Auch stehen einige Biologika zur Verfügung, die sich gegen verschiedene Entzündungsmediatoren richten. Dazu gehören etwa TNF-α-Blocker wie Infliximab, Adalimumab und Golimumab (nur bei CU). Sie zeigten gute Effekte in der Induktion und Langzeittherapie und könnten eine Mukosa-Heilung herbeiführen. Ein Nachteil: Manchmal komme es zum Wirkverlust. Das Anti-Integrin Vedolizumab und die Anti-Zytokine Ustekinumab, Mirikizumab (nur bei CU) und Risankizumab (nur bei MC) erweitern die Palette der Therapieoptionen.

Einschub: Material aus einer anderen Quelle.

Definition LayerKind_eqb (a b : LayerKind) : bool :=
  match a, b with
  | NORMAL, NORMAL | TEXT, TEXT | SOLIDFILL, SOLIDFILL
  | SMARTOBJECT, SMARTOBJECT => true
  | _, _ => false
  end.

(** A layer is an [ArtLayer] (leaf; [contents] is [textItem.contents] and is
    read by the scripts only when [kind] is [TEXT]) or a [LayerSet] (group)
    holding its child [layers] in host order. *)
#[local] Unset Elimination Schemes.
Inductive Layer : Type :=
| ArtLayer (name : string) (visible : bool) (kind : LayerKind)
           (contents : string)
| LayerSet (name : string) (visible : bool) (layers : list Layer).
#[local] Set Elimination Schemes.

(** [layer.typename == "LayerSet"] *)
Definition isLayerSet (l : Layer) : bool :=
  match l with
  | LayerSet _ _ _ => true
  | ArtLayer _ _ _ _ => false
  end.

Definition name (l : Layer) : string :=
  match l with
  | ArtLayer n _ _ _ => n
  | LayerSet n _ _ => n
  end.

Definition visible (l : Layer) : bool :=
  match l with
  | ArtLayer _ v _ _ => v
  | LayerSet _ v _ => v
  end.

(** [layer.kind]: a layer set has no such property ([undefined]). *)
Definition kind (l : Layer) : option LayerKind :=
  match l with
  | ArtLayer _ _ k _ => Some k
  | LayerSet _ _ _ => None
  end.

Definition layers (l : Layer) : list Layer :=
  match l with
  | ArtLayer _ _ _ _ => []
  | LayerSet _ _ ls => ls
  end.

(** [layer.visible = v] *)
Definition setVisible (v : bool) (l : Layer) : Layer :=
  match l with
  | ArtLayer n _ k c => ArtLayer n v k c
  | LayerSet n _ ls => LayerSet n v ls
  end.

(** [layer.name = n] *)
Definition setName (n : string) (l : Layer) : Layer :=
  match l with
  | ArtLayer _ v k c => ArtLayer n v k c
  | LayerSet _ v ls => LayerSet n v ls
  end.

(** [layer.kind == LayerKind.TEXT], false for a layer set. *)
Definition isText (l : Layer) : bool :=
  match kind l with
  | Some k => LayerKind_eqb k TEXT
  | None => false
  end.

(** [container.artLayers] and [container.layerSets]: the direct children of
    each sort, in host order. *)
Definition artLayers (ls : list Layer) : list Layer :=
  filter (fun l => negb (isLayerSet l)) ls.

Definition layerSets (ls : list Layer) : list Layer :=
  filter isLayerSet ls.

Record Document : Type := mkDocument { docLayers : list Layer }.

(** The application: either no document is open, or there is an active
    document among the open ones ([app.documents] is
    [before ++ active :: after]). *)
Inductive App : Type :=
| NoDocuments
| Open (before : list Document) (activeDocument : Document)
       (after : list Document).

Definition documents (a : App) : list Document :=
  match a with
  | NoDocuments => []
  | Open b d r => b ++ d :: r
  end.

(** What a script run leaves behind besides the document: the blocking
    notices it raised with [alert], and the files written by
    [doc.saveAs], each with the top-level layers as they stood. *)
Inductive Event : Type :=
| Alert (message : string)
| SaveAs (file : string) (shown : list Layer).

(** ** Addressing nodes

    A node at any depth is addressed by the child indices leading to it from
    the top-level layer list. *)
Fixpoint nodeAt (ls : list Layer) (path : list nat) : option Layer :=
  match path with
  | [] => None
  | i :: rest =>
      match nth_error ls i with
      | None => None
      | Some l =>
          match rest with
          | [] => Some l
          | _ :: _ => nodeAt (layers l) rest
          end
      end
  end.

Ferner sind die JAK-Inhibitoren Tofacitinib, Filgotinib (beide nur bei CU) sowie Upadacitinib zugelassen. Sie seien aber nur noch eingeschränkt anzuwenden, sagte Weinke mit Verweis auf einen Rote-Hand-Brief vom März 2023. Ebenfalls oral bioverfügbar ist der Sphingosin-1-Phosphat-(S1P-)Rezeptor-Modulator Ozanimod (bei CU).
»Wir müssen die Medikamente individualisiert einsetzen und den Patienten in den Mittelpunkt des Handelns stellen«, appellierte Weinke abschließend.